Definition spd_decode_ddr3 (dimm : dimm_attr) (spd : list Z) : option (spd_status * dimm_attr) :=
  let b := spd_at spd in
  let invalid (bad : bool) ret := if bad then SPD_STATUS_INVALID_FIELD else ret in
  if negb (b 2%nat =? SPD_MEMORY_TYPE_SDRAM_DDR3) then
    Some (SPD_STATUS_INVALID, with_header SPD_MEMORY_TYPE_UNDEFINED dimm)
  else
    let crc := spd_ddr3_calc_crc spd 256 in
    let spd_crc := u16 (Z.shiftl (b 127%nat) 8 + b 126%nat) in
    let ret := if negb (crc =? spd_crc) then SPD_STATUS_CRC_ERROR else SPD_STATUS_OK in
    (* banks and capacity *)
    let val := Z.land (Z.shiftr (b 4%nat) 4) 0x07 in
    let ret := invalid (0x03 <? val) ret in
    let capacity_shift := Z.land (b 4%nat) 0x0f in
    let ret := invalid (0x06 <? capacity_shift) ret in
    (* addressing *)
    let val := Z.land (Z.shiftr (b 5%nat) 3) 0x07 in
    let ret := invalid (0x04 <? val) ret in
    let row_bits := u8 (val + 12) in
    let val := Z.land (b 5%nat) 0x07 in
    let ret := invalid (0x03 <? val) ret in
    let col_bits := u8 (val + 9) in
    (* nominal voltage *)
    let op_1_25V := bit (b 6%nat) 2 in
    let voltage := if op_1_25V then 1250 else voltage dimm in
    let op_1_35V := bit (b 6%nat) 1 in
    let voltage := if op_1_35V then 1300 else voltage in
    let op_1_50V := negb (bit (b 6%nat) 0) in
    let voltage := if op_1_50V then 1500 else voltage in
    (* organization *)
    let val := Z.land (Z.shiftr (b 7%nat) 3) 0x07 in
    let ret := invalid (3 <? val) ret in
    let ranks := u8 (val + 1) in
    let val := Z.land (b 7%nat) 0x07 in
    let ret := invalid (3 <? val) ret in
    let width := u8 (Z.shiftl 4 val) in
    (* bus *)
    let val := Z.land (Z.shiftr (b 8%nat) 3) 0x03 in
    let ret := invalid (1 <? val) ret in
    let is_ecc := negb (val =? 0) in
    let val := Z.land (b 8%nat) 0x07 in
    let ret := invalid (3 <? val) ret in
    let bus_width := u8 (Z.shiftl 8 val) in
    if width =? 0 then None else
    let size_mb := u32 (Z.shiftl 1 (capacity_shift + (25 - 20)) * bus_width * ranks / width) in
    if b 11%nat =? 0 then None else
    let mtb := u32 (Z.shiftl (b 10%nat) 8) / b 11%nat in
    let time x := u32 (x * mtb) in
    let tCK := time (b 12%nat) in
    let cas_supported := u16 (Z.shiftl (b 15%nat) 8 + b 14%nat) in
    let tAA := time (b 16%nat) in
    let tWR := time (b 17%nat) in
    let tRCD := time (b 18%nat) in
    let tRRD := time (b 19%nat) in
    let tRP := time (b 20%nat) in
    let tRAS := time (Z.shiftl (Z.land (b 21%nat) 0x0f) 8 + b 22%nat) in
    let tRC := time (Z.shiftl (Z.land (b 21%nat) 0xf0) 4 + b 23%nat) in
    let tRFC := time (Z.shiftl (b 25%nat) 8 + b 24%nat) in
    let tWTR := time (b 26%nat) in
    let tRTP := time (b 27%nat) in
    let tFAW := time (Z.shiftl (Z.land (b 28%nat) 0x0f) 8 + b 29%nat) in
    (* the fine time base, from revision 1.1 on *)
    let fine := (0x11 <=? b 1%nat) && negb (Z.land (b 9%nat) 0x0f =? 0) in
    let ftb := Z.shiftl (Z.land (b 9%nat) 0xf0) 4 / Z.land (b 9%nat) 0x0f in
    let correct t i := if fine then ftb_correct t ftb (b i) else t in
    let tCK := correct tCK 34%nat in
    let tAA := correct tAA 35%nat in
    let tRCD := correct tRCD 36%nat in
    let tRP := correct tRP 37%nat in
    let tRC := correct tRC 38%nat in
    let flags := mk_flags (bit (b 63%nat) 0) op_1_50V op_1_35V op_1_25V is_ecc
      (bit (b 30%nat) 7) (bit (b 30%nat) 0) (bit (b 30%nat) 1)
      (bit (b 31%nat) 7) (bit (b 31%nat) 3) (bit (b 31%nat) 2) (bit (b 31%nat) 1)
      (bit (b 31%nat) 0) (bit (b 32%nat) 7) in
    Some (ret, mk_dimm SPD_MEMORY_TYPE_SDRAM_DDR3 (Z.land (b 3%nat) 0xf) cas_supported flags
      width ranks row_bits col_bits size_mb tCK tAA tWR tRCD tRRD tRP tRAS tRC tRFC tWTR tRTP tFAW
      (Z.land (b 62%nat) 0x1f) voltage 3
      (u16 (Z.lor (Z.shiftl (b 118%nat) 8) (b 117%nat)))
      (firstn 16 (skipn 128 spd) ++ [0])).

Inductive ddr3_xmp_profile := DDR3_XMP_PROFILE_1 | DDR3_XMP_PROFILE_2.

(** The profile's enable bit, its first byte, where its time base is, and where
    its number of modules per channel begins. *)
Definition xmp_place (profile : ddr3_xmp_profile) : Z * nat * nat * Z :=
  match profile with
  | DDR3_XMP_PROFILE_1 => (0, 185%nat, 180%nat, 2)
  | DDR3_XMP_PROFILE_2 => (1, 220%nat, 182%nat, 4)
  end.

_ _ _ _ _ _ _

REQUIRED ACTION
A single figure is required: the number of lines above in which the word "tWTR" occurs.

RESPONSE TO THIS TASK
2